Every line of the material that mentions the word "congruence" should be copied out.

▼

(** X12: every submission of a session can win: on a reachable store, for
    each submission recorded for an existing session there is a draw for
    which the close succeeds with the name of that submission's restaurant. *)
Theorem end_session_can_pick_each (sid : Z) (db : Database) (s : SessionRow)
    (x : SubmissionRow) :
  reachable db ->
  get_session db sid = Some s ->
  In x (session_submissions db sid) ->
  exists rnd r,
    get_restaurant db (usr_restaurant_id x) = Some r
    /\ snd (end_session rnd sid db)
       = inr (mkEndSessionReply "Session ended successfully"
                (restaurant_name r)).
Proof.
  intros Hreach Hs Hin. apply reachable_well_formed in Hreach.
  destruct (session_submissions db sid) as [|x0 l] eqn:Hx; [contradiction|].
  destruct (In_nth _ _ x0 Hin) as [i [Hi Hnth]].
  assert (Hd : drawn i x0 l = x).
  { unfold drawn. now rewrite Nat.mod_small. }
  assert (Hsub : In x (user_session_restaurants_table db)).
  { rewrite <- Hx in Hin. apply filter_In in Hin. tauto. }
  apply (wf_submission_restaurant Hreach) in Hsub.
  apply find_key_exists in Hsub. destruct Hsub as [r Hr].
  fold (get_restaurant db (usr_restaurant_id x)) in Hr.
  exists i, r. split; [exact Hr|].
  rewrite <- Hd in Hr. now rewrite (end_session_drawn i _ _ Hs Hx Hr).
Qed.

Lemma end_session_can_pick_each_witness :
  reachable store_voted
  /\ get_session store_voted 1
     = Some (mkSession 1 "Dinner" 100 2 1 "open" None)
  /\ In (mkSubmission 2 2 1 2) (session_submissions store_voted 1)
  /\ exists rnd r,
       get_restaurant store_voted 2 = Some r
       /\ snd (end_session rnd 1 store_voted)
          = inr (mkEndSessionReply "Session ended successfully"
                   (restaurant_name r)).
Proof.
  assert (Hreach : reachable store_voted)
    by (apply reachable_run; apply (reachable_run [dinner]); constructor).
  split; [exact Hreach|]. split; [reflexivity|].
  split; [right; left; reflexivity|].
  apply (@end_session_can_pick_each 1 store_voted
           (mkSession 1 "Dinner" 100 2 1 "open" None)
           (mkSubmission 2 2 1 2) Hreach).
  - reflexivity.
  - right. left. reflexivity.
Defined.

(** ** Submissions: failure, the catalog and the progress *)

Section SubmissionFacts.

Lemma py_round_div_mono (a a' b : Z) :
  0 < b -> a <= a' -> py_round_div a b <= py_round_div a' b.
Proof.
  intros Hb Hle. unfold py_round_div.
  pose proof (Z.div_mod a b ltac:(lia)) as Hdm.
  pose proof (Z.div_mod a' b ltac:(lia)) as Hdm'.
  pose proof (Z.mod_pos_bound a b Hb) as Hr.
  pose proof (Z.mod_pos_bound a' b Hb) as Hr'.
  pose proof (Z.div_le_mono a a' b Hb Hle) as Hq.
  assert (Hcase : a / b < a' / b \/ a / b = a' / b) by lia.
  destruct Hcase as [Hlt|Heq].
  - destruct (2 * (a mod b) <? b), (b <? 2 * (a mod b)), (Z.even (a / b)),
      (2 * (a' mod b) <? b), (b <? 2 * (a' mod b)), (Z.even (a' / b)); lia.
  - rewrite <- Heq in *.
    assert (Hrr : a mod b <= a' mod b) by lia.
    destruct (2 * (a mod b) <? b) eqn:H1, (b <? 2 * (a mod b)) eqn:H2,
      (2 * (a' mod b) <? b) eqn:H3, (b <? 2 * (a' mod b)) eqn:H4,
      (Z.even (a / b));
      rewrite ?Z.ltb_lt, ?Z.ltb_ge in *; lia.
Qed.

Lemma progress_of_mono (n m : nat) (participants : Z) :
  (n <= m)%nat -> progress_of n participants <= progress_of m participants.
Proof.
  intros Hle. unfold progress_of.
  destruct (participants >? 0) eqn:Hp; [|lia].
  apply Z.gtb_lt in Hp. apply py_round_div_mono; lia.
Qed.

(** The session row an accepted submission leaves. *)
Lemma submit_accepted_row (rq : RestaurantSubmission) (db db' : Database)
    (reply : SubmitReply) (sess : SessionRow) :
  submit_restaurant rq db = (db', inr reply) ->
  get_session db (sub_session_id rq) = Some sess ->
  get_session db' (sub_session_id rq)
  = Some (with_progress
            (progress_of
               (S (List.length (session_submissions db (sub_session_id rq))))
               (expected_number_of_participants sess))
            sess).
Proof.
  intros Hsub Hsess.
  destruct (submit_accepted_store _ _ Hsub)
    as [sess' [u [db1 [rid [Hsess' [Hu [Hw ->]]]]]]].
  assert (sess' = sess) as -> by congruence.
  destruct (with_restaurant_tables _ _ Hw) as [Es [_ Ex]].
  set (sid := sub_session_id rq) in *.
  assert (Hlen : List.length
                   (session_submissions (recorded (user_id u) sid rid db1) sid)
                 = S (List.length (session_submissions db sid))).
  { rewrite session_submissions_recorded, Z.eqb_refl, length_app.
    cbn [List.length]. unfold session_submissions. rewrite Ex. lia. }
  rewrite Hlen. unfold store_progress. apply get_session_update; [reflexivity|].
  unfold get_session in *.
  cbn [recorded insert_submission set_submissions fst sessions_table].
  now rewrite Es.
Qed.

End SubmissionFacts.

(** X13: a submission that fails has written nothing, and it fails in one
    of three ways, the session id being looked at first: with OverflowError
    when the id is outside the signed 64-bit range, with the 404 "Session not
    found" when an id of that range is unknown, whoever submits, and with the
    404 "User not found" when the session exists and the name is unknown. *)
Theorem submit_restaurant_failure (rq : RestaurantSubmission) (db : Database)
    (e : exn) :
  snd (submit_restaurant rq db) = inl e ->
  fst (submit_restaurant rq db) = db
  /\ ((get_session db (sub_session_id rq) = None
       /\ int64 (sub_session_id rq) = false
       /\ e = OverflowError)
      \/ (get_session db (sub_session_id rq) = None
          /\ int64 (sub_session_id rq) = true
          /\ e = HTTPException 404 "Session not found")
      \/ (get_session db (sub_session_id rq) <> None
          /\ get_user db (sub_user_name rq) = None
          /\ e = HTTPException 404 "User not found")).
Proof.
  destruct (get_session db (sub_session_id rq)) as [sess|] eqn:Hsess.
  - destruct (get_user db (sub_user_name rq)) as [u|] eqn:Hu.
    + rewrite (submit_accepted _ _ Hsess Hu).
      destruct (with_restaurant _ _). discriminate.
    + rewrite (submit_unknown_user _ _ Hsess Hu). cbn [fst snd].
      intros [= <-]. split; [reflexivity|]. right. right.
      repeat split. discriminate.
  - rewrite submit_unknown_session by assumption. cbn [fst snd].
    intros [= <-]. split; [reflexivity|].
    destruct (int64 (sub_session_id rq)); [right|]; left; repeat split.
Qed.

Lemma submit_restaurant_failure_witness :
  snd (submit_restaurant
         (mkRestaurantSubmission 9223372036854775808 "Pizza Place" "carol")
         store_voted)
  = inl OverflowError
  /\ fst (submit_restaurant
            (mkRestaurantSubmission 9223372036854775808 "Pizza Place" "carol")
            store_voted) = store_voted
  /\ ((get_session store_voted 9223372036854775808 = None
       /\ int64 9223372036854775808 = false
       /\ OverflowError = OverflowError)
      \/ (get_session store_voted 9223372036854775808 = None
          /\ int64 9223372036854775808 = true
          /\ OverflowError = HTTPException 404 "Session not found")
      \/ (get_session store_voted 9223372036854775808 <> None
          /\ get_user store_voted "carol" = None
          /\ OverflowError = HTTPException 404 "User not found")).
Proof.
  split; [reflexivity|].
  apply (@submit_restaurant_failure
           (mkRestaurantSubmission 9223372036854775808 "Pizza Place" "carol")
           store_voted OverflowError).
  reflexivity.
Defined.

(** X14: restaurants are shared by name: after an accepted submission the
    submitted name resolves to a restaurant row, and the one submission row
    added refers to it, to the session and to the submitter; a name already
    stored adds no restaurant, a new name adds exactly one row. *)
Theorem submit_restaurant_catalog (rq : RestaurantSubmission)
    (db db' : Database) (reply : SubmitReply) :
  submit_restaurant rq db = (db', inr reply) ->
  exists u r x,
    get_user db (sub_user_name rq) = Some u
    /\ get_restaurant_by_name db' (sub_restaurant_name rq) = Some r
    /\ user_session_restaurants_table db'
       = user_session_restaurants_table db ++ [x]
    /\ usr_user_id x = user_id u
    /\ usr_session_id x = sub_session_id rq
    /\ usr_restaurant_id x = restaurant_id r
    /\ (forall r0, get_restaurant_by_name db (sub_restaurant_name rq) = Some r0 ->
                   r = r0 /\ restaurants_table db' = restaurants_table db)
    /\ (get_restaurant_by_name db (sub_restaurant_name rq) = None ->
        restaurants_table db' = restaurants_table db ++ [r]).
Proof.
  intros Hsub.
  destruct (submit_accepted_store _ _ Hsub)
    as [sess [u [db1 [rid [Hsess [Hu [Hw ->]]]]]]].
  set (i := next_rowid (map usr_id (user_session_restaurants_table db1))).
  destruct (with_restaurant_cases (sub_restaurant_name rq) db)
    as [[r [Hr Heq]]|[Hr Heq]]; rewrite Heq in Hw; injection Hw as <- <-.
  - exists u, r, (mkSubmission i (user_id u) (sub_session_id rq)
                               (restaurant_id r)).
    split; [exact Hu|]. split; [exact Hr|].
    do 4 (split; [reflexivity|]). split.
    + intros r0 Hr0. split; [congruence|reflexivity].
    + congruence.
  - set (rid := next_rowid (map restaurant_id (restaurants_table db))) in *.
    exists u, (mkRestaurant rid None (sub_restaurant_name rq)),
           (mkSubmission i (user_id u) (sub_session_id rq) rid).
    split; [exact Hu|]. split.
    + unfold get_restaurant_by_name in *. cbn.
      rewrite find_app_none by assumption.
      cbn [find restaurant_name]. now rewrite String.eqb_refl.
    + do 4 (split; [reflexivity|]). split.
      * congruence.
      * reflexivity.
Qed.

▲
▼

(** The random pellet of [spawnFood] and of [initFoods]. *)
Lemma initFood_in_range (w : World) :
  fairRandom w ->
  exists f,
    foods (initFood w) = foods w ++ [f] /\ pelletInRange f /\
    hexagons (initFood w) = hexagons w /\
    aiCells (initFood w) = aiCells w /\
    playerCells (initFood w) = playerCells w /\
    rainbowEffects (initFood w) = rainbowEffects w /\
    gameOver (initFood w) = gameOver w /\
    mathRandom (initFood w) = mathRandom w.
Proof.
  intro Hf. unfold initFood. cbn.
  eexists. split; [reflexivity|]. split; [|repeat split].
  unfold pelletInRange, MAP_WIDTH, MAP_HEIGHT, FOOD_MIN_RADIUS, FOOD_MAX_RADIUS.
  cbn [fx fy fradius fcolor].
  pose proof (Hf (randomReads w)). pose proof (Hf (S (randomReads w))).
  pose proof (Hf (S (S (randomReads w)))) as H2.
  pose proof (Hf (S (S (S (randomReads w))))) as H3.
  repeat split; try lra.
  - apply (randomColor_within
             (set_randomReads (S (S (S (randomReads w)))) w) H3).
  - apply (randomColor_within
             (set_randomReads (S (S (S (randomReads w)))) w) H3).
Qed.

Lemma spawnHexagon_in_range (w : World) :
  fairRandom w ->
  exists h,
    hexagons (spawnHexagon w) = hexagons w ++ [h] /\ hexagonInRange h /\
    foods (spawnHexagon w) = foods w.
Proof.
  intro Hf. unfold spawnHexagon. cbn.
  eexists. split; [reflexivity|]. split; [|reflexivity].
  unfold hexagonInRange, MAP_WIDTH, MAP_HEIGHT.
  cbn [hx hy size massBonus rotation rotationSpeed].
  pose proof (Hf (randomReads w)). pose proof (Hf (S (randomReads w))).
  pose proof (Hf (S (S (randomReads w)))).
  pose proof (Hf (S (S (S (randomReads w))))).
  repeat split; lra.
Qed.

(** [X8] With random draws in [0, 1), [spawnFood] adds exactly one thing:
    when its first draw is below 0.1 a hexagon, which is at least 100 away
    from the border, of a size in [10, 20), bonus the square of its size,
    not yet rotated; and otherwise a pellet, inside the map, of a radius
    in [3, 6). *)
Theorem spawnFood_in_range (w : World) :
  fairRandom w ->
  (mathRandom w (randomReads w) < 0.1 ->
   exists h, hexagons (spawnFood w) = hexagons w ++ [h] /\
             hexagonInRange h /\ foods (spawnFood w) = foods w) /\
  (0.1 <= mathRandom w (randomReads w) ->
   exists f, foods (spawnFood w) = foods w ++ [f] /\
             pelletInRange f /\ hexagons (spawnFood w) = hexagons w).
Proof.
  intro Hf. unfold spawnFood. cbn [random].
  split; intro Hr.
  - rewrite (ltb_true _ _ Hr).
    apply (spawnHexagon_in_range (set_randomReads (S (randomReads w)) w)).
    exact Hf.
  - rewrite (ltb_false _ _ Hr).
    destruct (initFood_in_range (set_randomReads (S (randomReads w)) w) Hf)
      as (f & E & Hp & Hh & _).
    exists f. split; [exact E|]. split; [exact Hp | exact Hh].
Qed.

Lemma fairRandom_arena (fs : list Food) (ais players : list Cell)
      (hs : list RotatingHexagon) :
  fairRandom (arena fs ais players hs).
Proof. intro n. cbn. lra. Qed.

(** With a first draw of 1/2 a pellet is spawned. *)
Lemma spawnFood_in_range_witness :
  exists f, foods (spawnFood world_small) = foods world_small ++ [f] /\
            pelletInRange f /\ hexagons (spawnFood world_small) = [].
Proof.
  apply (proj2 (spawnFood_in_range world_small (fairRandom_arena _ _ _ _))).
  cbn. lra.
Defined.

▲
▼

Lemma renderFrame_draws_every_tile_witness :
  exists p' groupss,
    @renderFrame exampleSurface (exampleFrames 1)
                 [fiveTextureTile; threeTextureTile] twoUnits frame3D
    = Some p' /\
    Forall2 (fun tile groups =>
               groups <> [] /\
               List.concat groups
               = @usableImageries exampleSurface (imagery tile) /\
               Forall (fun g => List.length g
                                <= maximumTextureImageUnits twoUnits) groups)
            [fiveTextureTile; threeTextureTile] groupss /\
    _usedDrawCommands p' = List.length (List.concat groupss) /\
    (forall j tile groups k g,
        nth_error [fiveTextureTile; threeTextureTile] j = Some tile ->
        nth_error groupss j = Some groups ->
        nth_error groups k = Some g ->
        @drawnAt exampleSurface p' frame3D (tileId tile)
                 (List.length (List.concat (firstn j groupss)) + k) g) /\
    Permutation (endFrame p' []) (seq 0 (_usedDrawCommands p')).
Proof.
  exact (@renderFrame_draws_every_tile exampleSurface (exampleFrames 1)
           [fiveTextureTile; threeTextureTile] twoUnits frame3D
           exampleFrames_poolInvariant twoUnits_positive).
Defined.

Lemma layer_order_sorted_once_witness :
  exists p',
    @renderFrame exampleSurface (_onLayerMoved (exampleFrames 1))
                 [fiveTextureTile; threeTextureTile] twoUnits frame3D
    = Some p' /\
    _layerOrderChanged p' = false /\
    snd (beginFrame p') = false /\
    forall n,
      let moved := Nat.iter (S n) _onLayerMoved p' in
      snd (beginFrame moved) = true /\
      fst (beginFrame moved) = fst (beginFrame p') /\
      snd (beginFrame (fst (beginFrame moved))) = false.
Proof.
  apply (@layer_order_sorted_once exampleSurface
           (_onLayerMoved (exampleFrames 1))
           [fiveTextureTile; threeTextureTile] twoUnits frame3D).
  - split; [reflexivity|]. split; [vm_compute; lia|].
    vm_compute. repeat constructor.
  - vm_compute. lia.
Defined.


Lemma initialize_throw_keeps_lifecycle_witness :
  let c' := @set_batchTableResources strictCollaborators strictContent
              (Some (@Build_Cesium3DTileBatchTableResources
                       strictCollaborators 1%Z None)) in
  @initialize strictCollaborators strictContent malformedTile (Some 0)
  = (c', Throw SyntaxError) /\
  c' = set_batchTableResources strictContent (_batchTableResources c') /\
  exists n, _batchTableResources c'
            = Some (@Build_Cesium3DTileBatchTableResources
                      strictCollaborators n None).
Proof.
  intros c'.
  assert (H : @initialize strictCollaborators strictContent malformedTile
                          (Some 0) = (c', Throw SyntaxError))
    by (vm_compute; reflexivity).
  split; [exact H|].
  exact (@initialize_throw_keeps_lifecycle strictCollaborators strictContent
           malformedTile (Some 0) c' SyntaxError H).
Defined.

▲

◆ **Answer space**:
  assert (sess' = sess) as -> by congruence.
    + intros r0 Hr0. split; [congruence|reflexivity].
    + congruence.
      * congruence.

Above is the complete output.